LOW RISK
This *** patient presents with knee pain, suspicious for ***. Able to flex and extend although somewhat limited by pain. Considered, but doubt, tibial plateau fracture, septic arthritis, other acute unstable fracture, or significant neurovascular compromise.
Plan: XR, pain control, reassessment
HI RISK – Tibial Plateau
This *** patient presents with knee pain suspicious for a tibial plateau fracture given history, exam, and mechanism. No e/o compartment syndrome, septic arthritis, other acute fracture. Range of motion is ***. Will get plain films, consider CT, likely ortho consultation, pain control, NWB.
PEARLS:
- Knee EXTENSION is an extremely important motor finding to document. Inability to extend is a key indicator of serious pathology.
- In peds, follow the medial tibial diaphysis up to the epiphysis – it should be smooth all the way.
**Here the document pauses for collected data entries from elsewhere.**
(** * fs-traverse: recursive file-system traversal (lib/fs-traverse.js)

    A shallow embedding of the eight exported functions of
    [lib/fs-traverse.js] and the properties of its description.

    - The [fs] module of the host is a collaborator: its three calls
      ([stat], [readdir], [readFile], and their [Sync] forms) are the
      fields of a [FileSystem] record, a parameter of everything below.
    - JavaScript closures mutate variables of the enclosing call; all
      those variables are the fields of one record, [World].
    - The asynchronous functions hand callbacks to [fs]; the host runs
      one callback at a time, in an order the program does not choose.
      Outstanding operations are the [pending] list of the [World], and
      a step of the event loop delivers any one of them.
    - An exception that leaves a callback of the event loop is caught
      by nobody: the host ends the process, and no operation still
      outstanding is answered.
    - A pattern is a RegExp of the caller: [test] reads and writes its
      [lastIndex] when the pattern has the [g] or the [y] flag.
    - The synchronous functions recurse without bound on a cyclic file
      system; they take fuel. *)

From Stdlib Require Import ZArith Lia Ascii.
From stdpp Require Import base list strings.

(** ** Paths *)

(** [dir.replace(/\/$/, '')]: the pattern is anchored at the end of the
    input and is not global, so it removes the last character when that
    character is a slash, and nothing else. *)
Fixpoint replace_trailing_slash (dir : string) : string :=
  match dir with
  | EmptyString => EmptyString
  | String c rest =>
      match rest with
      | EmptyString => if Ascii.eqb c "/"%char then EmptyString else dir
      | String _ _ => String c (replace_trailing_slash rest)
      end
  end.

(** [fullFilePath_(dir, file)] *)
Definition fullFilePath (dir file : string) : string :=
  replace_trailing_slash dir +:+ "/" +:+ file.

(** Does the string end in a slash? *)
Fixpoint ends_with_slash (s : string) : bool :=
  match s with
  | EmptyString => false
  | String c EmptyString => Ascii.eqb c "/"%char
  | String _ rest => ends_with_slash rest
  end.

(** The join as the description words it: every trailing separator of
    the parent is dropped, then one separator and the child follow. *)
Fixpoint collapse_trailing_slashes (dir : string) : string :=
  match dir with
  | EmptyString => EmptyString
  | String c rest =>
      match collapse_trailing_slashes rest with
      | EmptyString => if Ascii.eqb c "/"%char then EmptyString else String c EmptyString
      | r => String c r
      end
  end.

Definition join_single_separator (dir file : string) : string :=
  collapse_trailing_slashes dir +:+ "/" +:+ file.

(** ** The collaborator: Node's [fs] module *)

(** An [Error] object, by its message. *)
Definition error := string.

(** A [Buffer]. *)
Definition Buffer := list Byte.byte.

(** An [fs.Stats] object: what [isDirectory()] answers, size and
    modification time. *)
Record Stats := mkStats {
  isDirectory : bool;
  size : Z;
  mtime : Z
}.

(** How [fs] answers a read whose path argument is [undefined]: the
    source can make that call, and what happens then is the host's
    choice between refusing the call and failing through the callback. *)
Inductive rejection :=
| ThrowsAtCall (e : error)
| FailsInCallback (e : error).
Lemma lookupDirs_rerun (ec : ExtentClient) (now now' : Z -> GoTime.Time) (n : nat)
    (dirs : list string) :
  forall (index : nat) (ino : Z) (lc : gmap Z DentryCache.t) (tr : list event)
         (r : Z) (lc' : gmap Z DentryCache.t) (tr' : list event),
    lookupDirs ec now n index dirs ino lc tr = (inl r, lc', tr') ->
    forall (lc'' : gmap Z DentryCache.t) (tr'' : list event),
      cache_le lc' lc'' ->
      cache_sound ec lc'' ->
      exists tail,
        lookupDirs ec now' n index dirs ino lc'' tr'' = (inl r, lc'', tr'' ++ tail)
        /\ (countEvents isLookup tail <= if (index <=? n - 1)%nat then 1 else 0)%nat.
Proof.
  induction dirs as [|dir rest IH];
    intros index ino lc tr r lc' tr' Hrun lc'' tr'' Hle Hs; cbn [lookupDirs] in *.
  { injection Hrun as <- _ _. exists []. rewrite app_nil_r.
    split; [reflexivity | cbn; lia]. }
  assert (Hmono : forall k : nat,
             ((if (S k <=? n - 1)%nat then 1 else 0)
              <= if (k <=? n - 1)%nat then 1 else 0)%nat).
  { intros k. destruct (Nat.leb_spec (S k) (n - 1)), (Nat.leb_spec k (n - 1)); lia. }
  destruct (String.eqb dir "/" || String.eqb dir "")%bool eqn:Hskip.
  { destruct (IH _ _ _ _ _ _ _ Hrun lc'' tr'' Hle Hs) as (tail & E & Hc).
    exists tail. split; [exact E|]. specialize (Hmono index). lia. }
  (* the first run tells where the second finds the component *)
  assert (Hhit : forall child lc1 tr1,
             lookupDirs ec now n (S index) rest child lc1 tr1 = (inl r, lc', tr') ->
             (exists dc1, lc1 !! ino = Some dc1 /\ DentryCache.Get dir dc1 = Some child) ->
             exists tail,
               match lc'' !! ino with
               | Some dc =>
                   match DentryCache.Get dir dc with
                   | Some c =>
                       lookupDirs ec now' n (S index) rest c lc''
                         (tr'' ++ [EvDcacheGet index ino dir (Some c)])
                   | None => (inr ErrClosed, lc'', [])
                   end
               | None => (inr ErrClosed, lc'', [])
               end = (inl r, lc'', tr'' ++ tail)
               /\ (countEvents isLookup tail <= if (index <=? n - 1)%nat then 1 else 0)%nat).
  { intros child lc1 tr1 Hrest (dc1 & Hl1 & Hg1).
    pose proof (lookupDirs_grows ec now n rest (S index) child lc1 tr1) as Hgrow.
    rewrite Hrest in Hgrow. cbn [fst snd] in Hgrow.
    destruct (Hgrow ino dc1 Hl1) as (dc2 & Hl2 & M2).
    destruct (Hle ino dc2 Hl2) as (dc3 & Hl3 & M3).
    rewrite Hl3, (M3 _ _ (M2 _ _ Hg1)).
    destruct (IH _ _ _ _ _ _ _ Hrest lc''
                (tr'' ++ [EvDcacheGet index ino dir (Some child)]) Hle Hs)
      as (tail & E & Hc).
    exists ([EvDcacheGet index ino dir (Some child)] ++ tail).
    rewrite app_assoc. split; [exact E|].
    rewrite countEvents_app. cbn. specialize (Hmono index). lia. }
  (* the last position, which the first run looked up and did not cache *)
  assert (Hlast : forall child lc1 tr1,
             lookupDirs ec now n (S index) rest child lc1 tr1 = (inl r, lc', tr') ->
             lookup ec ino dir = inl child ->
             index = (n - 1)%nat ->
             is_Some (lc1 !! ino) ->
             exists tail,
               lookupDirs ec now' n index (dir :: rest) ino lc'' tr''
                 = (inl r, lc'', tr'' ++ tail)
               /\ (countEvents isLookup tail <= 1)%nat).
  { intros child lc1 tr1 Hrest Hlk Hidx [dc1 Hl1].
    pose proof (lookupDirs_grows ec now n rest (S index) child lc1 tr1) as Hgrow.
    rewrite Hrest in Hgrow. cbn [fst snd] in Hgrow.
    destruct (Hgrow ino dc1 Hl1) as (dc2 & Hl2 & _).
    destruct (Hle ino dc2 Hl2) as (dc3 & Hl3 & _).
    cbn [lookupDirs]. rewrite Hskip.
    rewrite Hl3. destruct (DentryCache.Get dir dc3) as [c|] eqn:Hg3.
    - pose proof (Hs ino dc3 dir c Hl3 Hg3) as Hc3. rewrite Hlk in Hc3.
      injection Hc3 as <-.
      destruct (IH _ _ _ _ _ _ _ Hrest lc''
                  (tr'' ++ [EvDcacheGet index ino dir (Some child)]) Hle Hs)
        as (tail & E & Hc).
      exists ([EvDcacheGet index ino dir (Some child)] ++ tail).
      rewrite app_assoc. split; [exact E|].
      rewrite countEvents_app. cbn.
      replace (S index <=? n - 1)%nat with false in Hc
        by (symmetry; apply Nat.leb_gt; lia). lia.
    - rewrite Hlk. replace (index =? n - 1)%nat with true
          by (symmetry; apply Nat.eqb_eq; exact Hidx). cbn [negb].
        destruct (IH _ _ _ _ _ _ _ Hrest lc''
                    ((tr'' ++ [EvDcacheGet index ino dir None]) ++ [EvLookup index ino dir])
                    Hle Hs) as (tail & E & Hc).
        exists ([EvDcacheGet index ino dir None; EvLookup index ino dir] ++ tail).
        rewrite E. split; [rewrite <- !app_assoc; reflexivity|].
        rewrite countEvents_app. cbn.
        replace (S index <=? n - 1)%nat with false in Hc
          by (symmetry; apply Nat.leb_gt; lia). lia. }
  destruct (lc !! ino) as [dc|] eqn:Hlc.
  - destruct (DentryCache.Get dir dc) as [child|] eqn:Hget.
    + destruct (Hhit child lc _ Hrun (ex_intro _ dc (conj Hlc Hget))) as (tail & E & Hc).
      exists tail. split; [|exact Hc].
      destruct (lc'' !! ino) as [dc3|]; [|discriminate E].
      destruct (DentryCache.Get dir dc3) as [c|]; [exact E | discriminate E].
    + destruct (lookup ec ino dir) as [child|err] eqn:Hlk; [|discriminate Hrun].
      destruct (Nat.eqb_spec index (n - 1)) as [Hidx|Hidx]; cbn [negb] in Hrun.
      * destruct (Hlast child lc _ Hrun eq_refl Hidx (ex_intro _ dc Hlc))
          as (tail & E & Hc).
        cbn [lookupDirs] in E. rewrite Hskip, Hlk in E.
        replace (index =? n - 1)%nat with true in E
          by (symmetry; apply Nat.eqb_eq; exact Hidx).
        exists tail. split; [exact E|].
        replace (index <=? n - 1)%nat with true by (symmetry; apply Nat.leb_le; lia).
        exact Hc.
      * assert (Hput : exists dc1,
                   <[ino := DentryCache.Put dir child dc]> lc !! ino = Some dc1
                   /\ DentryCache.Get dir dc1 = Some child).
        { eexists. rewrite lookup_insert_eq. split; [reflexivity|].
          rewrite Get_Put. destruct (decide (dir = dir)); congruence. }
        destruct (Hhit child _ _ Hrun Hput) as (tail & E & Hc).
        exists tail. split; [|exact Hc].
        destruct (lc'' !! ino) as [dc3|]; [|discriminate E].
        destruct (DentryCache.Get dir dc3) as [c|]; [exact E | discriminate E].
  - destruct (lookup ec ino dir) as [child|err] eqn:Hlk; [|discriminate Hrun].
    destruct (Nat.eqb_spec index (n - 1)) as [Hidx|Hidx]; cbn [negb] in Hrun.
    + assert (Hsome : is_Some (<[ino := DentryCache.NewDentryCache (now ino)
                                          DefaultIndexDentryExpiration]> lc !! ino)).
      { rewrite lookup_insert_eq. eauto. }
      destruct (Hlast child _ _ Hrun eq_refl Hidx Hsome) as (tail & E & Hc).
      cbn [lookupDirs] in E. rewrite Hskip, Hlk in E.
      replace (index =? n - 1)%nat with true in E
        by (symmetry; apply Nat.eqb_eq; exact Hidx).
      exists tail. split; [exact E|].
      replace (index <=? n - 1)%nat with true by (symmetry; apply Nat.leb_le; lia).
      exact Hc.
    + assert (Hput : exists dc1,
                 <[ino := DentryCache.Put dir child
                            (DentryCache.NewDentryCache (now ino)
                               DefaultIndexDentryExpiration)]>
                   (<[ino := DentryCache.NewDentryCache (now ino)
                               DefaultIndexDentryExpiration]> lc) !! ino = Some dc1
                 /\ DentryCache.Get dir dc1 = Some child).
      { eexists. rewrite lookup_insert_eq. split; [reflexivity|].
        rewrite Get_Put. destruct (decide (dir = dir)); congruence. }
      destruct (Hhit child _ _ Hrun Hput) as (tail & E & Hc).
      exists tail. split; [|exact Hc].
      destruct (lc'' !! ino) as [dc3|]; [|discriminate E].
      destruct (DentryCache.Get dir dc3) as [c|]; [exact E | discriminate E].
Qed.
A bump should make you suspicious for a buckle fracture; it’s frequently missed by radiology.
- Proximal fibular fractures are associated with a peroneal nerve injury (you should document its status)
- Tibial plateau fractures are high risk for compartment syndrome.
- Tibial spine fractures are a) associated with ACL tears and b) often missed unless you order a tunnel view plain film.